Tensión en el Mar de China Meridional y críticas a la remilitarización japonesa

NewsITe
China volvió a elevar el tono en el Mar de China Meridional y reclamó formalmente a Filipinas que retire un buque que, según Beijing, permanece “encallado ilegalmente” en el arrecife Ren’ai Jiao, en la disputada región de Nansha Qundao. El pedido se enmarca en una escalada de tensiones en esa vía marítima estratégica, clave para el comercio global y foco permanente de disputa territorial.
El vocero del Ministerio de Defensa chino, Zhang Xiaogang, sostuvo en conferencia de prensa que el buque filipino BRP Sierra Madre (LT-57) permanece en la zona bajo el argumento de necesidades humanitarias, pero que Manila habría intentado aprovechar las misiones de reabastecimiento para introducir “material de apoyo” con el objetivo de anclar de manera permanente la nave y consolidar presencia en el arrecife.

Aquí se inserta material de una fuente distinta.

(** [node_1_branch], [node_2_branch], [node_3_branch]: each returns
    [{ foo: state.foo + 1 }], the sum of two doubles: exact up to
    [2 ^ 53], rounded beyond. *)
Definition node_1_branch (state : DefaultState) : PartialDefaultState :=
  {| p_foo := Some (roundToDouble (foo state + 1)) |}.
Definition node_2_branch (state : DefaultState) : PartialDefaultState :=
  {| p_foo := Some (roundToDouble (foo state + 1)) |}.
Definition node_3_branch (state : DefaultState) : PartialDefaultState :=
  {| p_foo := Some (roundToDouble (foo state + 1)) |}.

(** The reducer of channel [foo] in [builderDefault] and
    [builderBranch]: [(current, update) => update]. *)
Definition overwriteReducer (current update : number) : number := update.

(** [concatReducer(current, update)] *)
Definition concatReducer (current : list number) (update : Update number)
    : list number :=
  let updateArray := toArray update in
  current ++ updateArray.

(** [reduceListSafe(current, update)]: [None] stands for
    [undefined]/[null]. *)
Definition reduceListSafe (current : option (list number))
    (update : option (Update number)) : list number :=
  let currentArray := default [] current in
  match update with
  | None => currentArray
  | Some u => currentArray ++ toArray u
  end.

(** One iteration of the [for (const message of messagesToAdd)] loop of
    [addMessages]. *)
Definition addMessages_step (result : list BaseMessage)
    (message : BaseMessage) : list BaseMessage :=
  if truthy (msg_id message) then
    match findIndex (sameId message) result with
    | Some existingIndex => <[existingIndex := message]> result
    | None => result ++ [message]
    end
  else result ++ [message].

(** [addMessages(current, update)] (lines 228-249; the same function is
    repeated in [trim-filter-messages.mts]). *)
Definition addMessages (current : list BaseMessage)
    (update : Update BaseMessage) : list BaseMessage :=
  let messagesToAdd := toArray update in
  fold_left addMessages_step messagesToAdd current.

(** [removeMessages(current, idsToRemove)] *)
Definition removeMessages (current : list BaseMessage)
    (idsToRemove : list string) : list BaseMessage :=
  filter (fun m => idOrEmpty m ∉ idsToRemove) current.

End StateReducers.

(** ** [router.mts], [agent-memory.mts], [agent-memory-server.mts] *)
Module Router.

(** [addMessages(current, update)] of [router.mts]. *)
Definition addMessages (current : list BaseMessage)
    (update : Update BaseMessage) : list BaseMessage :=
  let messagesToAdd := toArray update in
  current ++ messagesToAdd.

End Router.

Module AgentMemoryServer.

(** [addMessages(current, update)] of [agent-memory-server.mts]. *)
Definition addMessages (current : list BaseMessage)
    (update : Update BaseMessage) : list BaseMessage :=
  let messagesToAdd := toArray update in
  current ++ messagesToAdd.

End AgentMemoryServer.

Module AgentMemory.

(** [type MessagesState = { messages: BaseMessage[] }] *)
Record MessagesState := { messages : list BaseMessage }.
Record PartialMessagesState :=
  { p_messages : option (Update BaseMessage) }.

(** [addMessages(current, update)] of [agent-memory.mts]. *)
Definition addMessages (current : list BaseMessage)
    (update : Update BaseMessage) : list BaseMessage :=
  let messagesToAdd := toArray update in
  current ++ messagesToAdd.

(** [sysMsg] *)
Definition sysMsg : BaseMessage :=
  Msg System
    "You are a helpful assistant tasked with performing arithmetic on a set of inputs."
    None.

Section Nodes.
(** [llmWithTools.invoke]: the chat model bound to the arithmetic tools,
    an external collaborator. *)
Variable llmWithTools_invoke : list BaseMessage -> BaseMessage.

(** [assistant(state)] *)
Definition assistant (state : MessagesState) : PartialMessagesState :=
  let result := llmWithTools_invoke (sysMsg :: messages state) in
  {| p_messages := Some (Many [result]) |}.

End Nodes.

End AgentMemory.

(** ** The summarization chatbot (Module 2, exercises 5 and 6) *)
Module Summarization.

(** [type State = { messages: BaseMessage[]; summary: string }] and
    [Partial<State>]. *)
Record State := { messages : list BaseMessage; summary : string }.
Record PartialState :=
  { p_messages : option (Update BaseMessage); p_summary : option string }.

(** One iteration of the loop of the tombstone-aware [addMessages]. *)
Definition addMessages_step (result : list BaseMessage)
    (msg : BaseMessage) : list BaseMessage :=
  if isRemove msg then
    match findIndex (sameId msg) result with
    | Some index => delete index result
    | None => result
    end
  else if truthy (msg_id msg) then
    match findIndex (sameId msg) result with
    | Some existingIndex => <[existingIndex := msg]> result
    | None => result ++ [msg]
    end
  else result ++ [msg].

(** [addMessages(current, update)] *)
Definition addMessages (current : list BaseMessage)
    (update : Update BaseMessage) : list BaseMessage :=
  let messagesToAdd := toArray update in
  fold_left addMessages_step messagesToAdd current.

(** [updateSummary(current, update)] *)
Definition updateSummary (current update : string) : string := update.

Section Nodes.
(** [model.invoke]: the chat model, an external collaborator. *)
Variable model_invoke : list BaseMessage -> BaseMessage.

(** [call_model(state)] *)
Definition call_model (state : State) : PartialState :=
  let summary := summary state in
  let messages :=
    if truthy (Some summary) then
      let systemMessage :=
        Msg System ("Summary of conversation earlier: " +:+ summary) None in
      systemMessage :: messages state
    else messages state in
  let response := model_invoke messages in
  {| p_messages := Some (Many [response]); p_summary := None |}.

(** The line feed of the template literal in the summary prompt. *)
Definition nl : string := String (Ascii.ascii_of_nat 10) "".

Zhang recordó que, según la posición oficial de Beijing, Ren’ai Jiao forma parte de Nansha Qundao y, por lo tanto, del territorio chino. Afirmó que ambos países alcanzaron en el pasado un entendimiento provisional que permitía el reabastecimiento de productos básicos por razones humanitarias, pero aclaró que China no aceptará el envío de materiales de construcción ni la instalación de estructuras fijas que puedan considerarse un puesto avanzado filipino en el lugar.
Advertencia a Filipinas y llamado al cumplimiento de acuerdos
El portavoz de Defensa advirtió que China tomará “medidas de conformidad con la ley” para impedir cualquier intento de reforzar la presencia militar filipina en Ren’ai Jiao. En ese marco, reafirmó que Beijing seguirá “comprometido con la salvaguarda de su soberanía territorial y de sus derechos e intereses marítimos”, al tiempo que dijo defender la paz y la estabilidad en el Mar de China Meridional.
La disputa se inscribe en un contexto más amplio de tensiones con varios países del Sudeste Asiático, que cuestionan las extensas reclamaciones marítimas de China. Filipinas, respaldada en distintos momentos por Estados Unidos y otros aliados, sostiene que sus operaciones se ajustan al derecho internacional y a fallos arbitrales sobre la zona.
Críticas a la agenda militar de Japón
En paralelo al reclamo a Filipinas, Zhang apuntó contra Japón y cuestionó lo que describió como una “peligrosa agenda” impulsada por sectores de derecha en ese país. Mencionó la expansión prevista del Ministerio de Defensa japonés, los planes para equipar vehículos submarinos no tripulados con misiles de largo alcance y un acuerdo con Australia para probar un misil hipersónico en territorio australiano.
- China acusa a Japón de acelerar un proceso de “remilitarización”.
- Cuestiona la adquisición de capacidades ofensivas pese a su constitución pacifista.
- Alerta por un eventual impacto desestabilizador en la región Asia-Pacífico.
“Como potencia belicista y agresiva en el pasado, Japón nunca ha reflexionado genuamente sobre sus crímenes históricos. Si se le permitiera rearmarse y convertirse en un ‘Estado con capacidad bélica’, sería muy posible que se repitiera la trágica historia”, advirtió Zhang.
Según el portavoz, la comunidad internacional debería actuar con firmeza para contener lo que definió como “neomilitarismo japonés” y preservar la paz regional. Japón, por su parte, justifica la modernización de sus Fuerzas de Autodefensa en un entorno de seguridad cada vez más complejo, marcado precisamente por el ascenso chino y las tensiones en el Mar de China Meridional y en el estrecho de Taiwán.
Alianza estratégica con Indonesia y rol del Sur Global
En contraste con las críticas a Filipinas y Japón, Zhang destacó la cooperación en defensa entre China e Indonesia. Señaló que ambos países buscan profundizar la coordinación militar “desde una perspectiva estratégica”, con énfasis en el intercambio de tecnología y equipamiento, ejercicios combinados, entrenamiento de personal y refuerzo de la seguridad marítima.
Beijing considera que ese vínculo se convirtió en un ejemplo de un nuevo modelo de cooperación en defensa entre las naciones del Sur Global y los principales países en desarrollo, al aportar lo que define como “más estabilidad y elementos constructivos” en un escenario internacional marcado por la incertidumbre y la competencia entre potencias.
Para China, la combinación de advertencias a Manila y Tokio, junto con el acercamiento a socios como Indonesia, forma parte de una misma estrategia: consolidar su influencia regional, defender sus reclamaciones marítimas y proyectarse como actor central en el diseño del orden de seguridad en Asia-Pacífico.